Return every line of the data that contains the string "RoutingPolicyCache".
== Segment start ==
Lemma process_destinations_keeps (ev : EventType) (source : string) destinations :
  api_post (process_destinations p rr ef_client message getSha1 ev source destinations) keeps.
Proof using Type.
  induction destinations as [|d ds IH]; [apply api_post_ret, _|]. cbn [process_destinations].
  apply api_post_bnd; [apply _|apply api_post_api; by intros [] |]. intros policies.
  apply api_post_bnd; [apply _| |intros err; destruct (is_nil err); [apply IH|apply api_post_ret, _] ].
  induction policies as [|rp rps IHp]; [apply api_post_ret, _|]. cbn [process_policies].
  apply api_post_bnd; [apply _|apply add_or_update_keeps|]. intros err. destruct (is_nil err); [apply IHp|apply api_post_ret, _].
Qed.

Lemma wfilter_keeps {A} (f : A -> W (dep_state filters_state) bool) l : (forall a, api_post (f a) keeps) -> api_post (wfilter f l) keeps.
Proof using Type.
  intros Hf. induction l as [|a l IH]; [apply api_post_ret, _|]. cbn [wfilter].
  apply api_post_bnd; [apply _|apply Hf|]. intros b. apply api_post_bnd; [apply _|apply IH|]. intros r. apply api_post_ret, _.
Qed.

Lemma process_dependency_keeps (ev : EventType) (dep : DependencyObj) :
  api_post (ProcessDependency p rr ef_client message getSha1 startTime now ev dep) keeps.
Proof using Type.
  unfold ProcessDependency. destruct (IsCacheWarmupTimeForDependency _ _ _); [apply api_post_ret, _|].
  destruct (negb _); [apply api_post_ret, _|]. apply api_post_bnd; [apply _| |intros [ds b]; apply process_destinations_keeps].
  unfold getDestinationsToBeProcessed. apply api_post_bnd; [apply _|by apply api_post_api|]. intros ex.
  apply api_post_bnd; [apply _| |intros r; apply api_post_ret, _]. apply wfilter_keeps. intros d.
  apply api_post_bnd; [apply _| |intros b; apply api_post_ret, _].
  apply api_post_bnd; [apply _|apply clusters_of_keeps|intros q; apply api_post_ret, _].
Qed.

(** *** Deletions *)

(** The store shrinks, the caches stay. *)
Definition fewer (s s' : dep_state filters_state) : Prop :=
  RoutingPolicyFilterCache (dp_rest s') = RoutingPolicyFilterCache (dp_rest s) /\
  rp_api (dp_rest s') ⊆ rp_api (dp_rest s).
#[local] Instance fewer_pre : PreOrder fewer.
Proof using Type.
  split; [by intros s|]. intros s s' s'' [E H] [E' H']. split; [by rewrite E'|by etransitivity].
Qed.

Lemma fewer_gone (s s' : dep_state filters_state) (c ns n : string) :
  fewer s s' -> rp_api (dp_rest s) !! (c, ns, n) = None -> rp_api (dp_rest s') !! (c, ns, n) = None.
Proof using Type. intros [_ Hs] Hn. by eapply lookup_weaken_None. Qed.

Lemma AppendError_None (e1 e2 : error) : AppendError e1 e2 = None -> e1 = None /\ e2 = None.
Proof using Type. destruct e1, e2; by simpl. Qed.

Lemma delete_filters_spec (c : string) (filters : list (string * string)) (err err' : error) (w w' : rp_world) :
  delete_filters ef_client message c filters err w = Some (err', w') ->
  fewer (w_api w) (w_api w') /\
  (err' = None -> err = None /\ forall n ns, (n, ns) ∈ filters -> rp_api (dp_rest (w_api w')) !! (c, ns, n) = None).
Proof using Type.
  revert err w. induction filters as [|[n ns] fs IH]; intros err w H.
  { injection H as <- <-. split; [reflexivity|]. intros ->. split; [done|]. intros n ns Hin. by apply elem_of_nil in Hin. }
  cbn [delete_filters] in H. apply wbnd_Some in H as (err1 & w1 & Hd & H). apply IH in H as [Hf Herr].
  assert (fewer (w_api w) (w_api w1) /\ (err1 = None -> rp_api (dp_rest (w_api w1)) !! (c, ns, n) = None)) as [Hf1 Hd1].
  { unfold on_filters, on_policies, on_api, ef_client in Hd. cbn in Hd.
    destruct (dead c); [injection Hd as <- <-; split; [by split|done] |].
    destruct (rp_api (dp_rest (w_api w)) !! (c, ns, n)) eqn:E; injection Hd as <- <-; (split; [split; [done|cbn] |]); try done.
    - apply delete_subseteq.
    - intros _. apply lookup_delete_eq. }
  split; [by etransitivity|]. intros Hn. apply Herr in Hn as [Happ Hgone]. apply AppendError_None in Happ as [-> He1].
  split; [done|]. intros n' ns' Hin. apply elem_of_cons in Hin as [[= -> ->]|Hin]; [|by apply Hgone].
  apply (fewer_gone (w_api w1)); [done|]. apply Hd1. by destruct err1.
Qed.

Lemma delete_in_clusters_spec (m : filters_by_cluster) (rcs : list RemoteController) (err err' : error) (w w' : rp_world) :
  delete_in_clusters p ef_client message m rcs err w = Some (err', w') ->
  fewer (w_api w) (w_api w') /\
  (err' = None -> err = None /\
     forall rc n ns, rc ∈ rcs -> DoRoutingPolicyForCluster p (ClusterID rc) = true ->
       default ∅ (m !! ClusterID rc) !! n = Some ns -> rp_api (dp_rest (w_api w')) !! (ClusterID rc, ns, n) = None).
Proof using Type.
  revert err w. induction rcs as [|rc rcs IH]; intros err w H.
  { injection H as <- <-. split; [reflexivity|]. intros ->. split; [done|]. intros rc n ns Hin. by apply elem_of_nil in Hin. }
  cbn [delete_in_clusters] in H. apply wbnd_Some in H as (err1 & w1 & Hd & H). apply IH in H as [Hf Herr].
  destruct (DoRoutingPolicyForCluster p (ClusterID rc)) eqn:E.
  - apply delete_filters_spec in Hd as [Hf1 Hd1]. split; [by etransitivity|]. intros Hn. apply Herr in Hn as [-> Hgone].
    destruct (Hd1 eq_refl) as [-> Hd]. split; [done|]. intros rc' n ns Hin Hdo Hl.
    apply elem_of_cons in Hin as [->|Hin]; [|by apply Hgone]. apply (fewer_gone (w_api w1)); [done|].
    apply Hd, go_range_elem, Hl.
  - injection Hd as <- <-. split; [done|]. intros Hn. apply Herr in Hn as [-> Hgone]. split; [done|].
    intros rc' n ns Hin Hdo Hl. apply elem_of_cons in Hin as [->|Hin]; [by rewrite E in Hdo|by apply Hgone].
Qed.

(** What the caches forget of a deleted policy. *)
Definition forget (rp : RoutingPolicyObj) (s : filters_state) : filters_state :=
  s <| RoutingPolicyCache := RoutingPolicyCache_Delete p readOnly (GetRoutingPolicyIdentity p rp) (GetRoutingPolicyEnv p rp)
         (Name (RpMeta rp)) (RoutingPolicyCache s) |>
    <| RoutingPolicyFilterCache := routingPolicyFilterCache_Delete p readOnly (filter_key p rp) (RoutingPolicyFilterCache s) |>.

Lemma remembered_forget (rp : RoutingPolicyObj) (key c n ns : string) (s : filters_state) :
  (key <> filter_key p rp -> remembered key c n ns s -> remembered key c n ns (forget rp s)) /\
  (remembered key c n ns (forget rp s) -> remembered key c n ns s).
Proof using Type.
  unfold remembered, forget. cbn. unfold routingPolicyFilterCache_Delete.
  destruct readOnly; [done|]. destruct (GetEnableRoutingPolicy p); [|done]. split.
  - intros Hne (m & m' & Hm & Hr). exists m, m'. by rewrite lookup_delete_ne.
  - intros (m & m' & Hm & Hr). apply lookup_delete_Some in Hm as [_ Hm]. by exists m, m'.
Qed.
== Segment end ==
**Solution to this task:**
  s <| RoutingPolicyCache := RoutingPolicyCache_Delete p readOnly (GetRoutingPolicyIdentity p rp) (GetRoutingPolicyEnv p rp)
         (Name (RpMeta rp)) (RoutingPolicyCache s) |>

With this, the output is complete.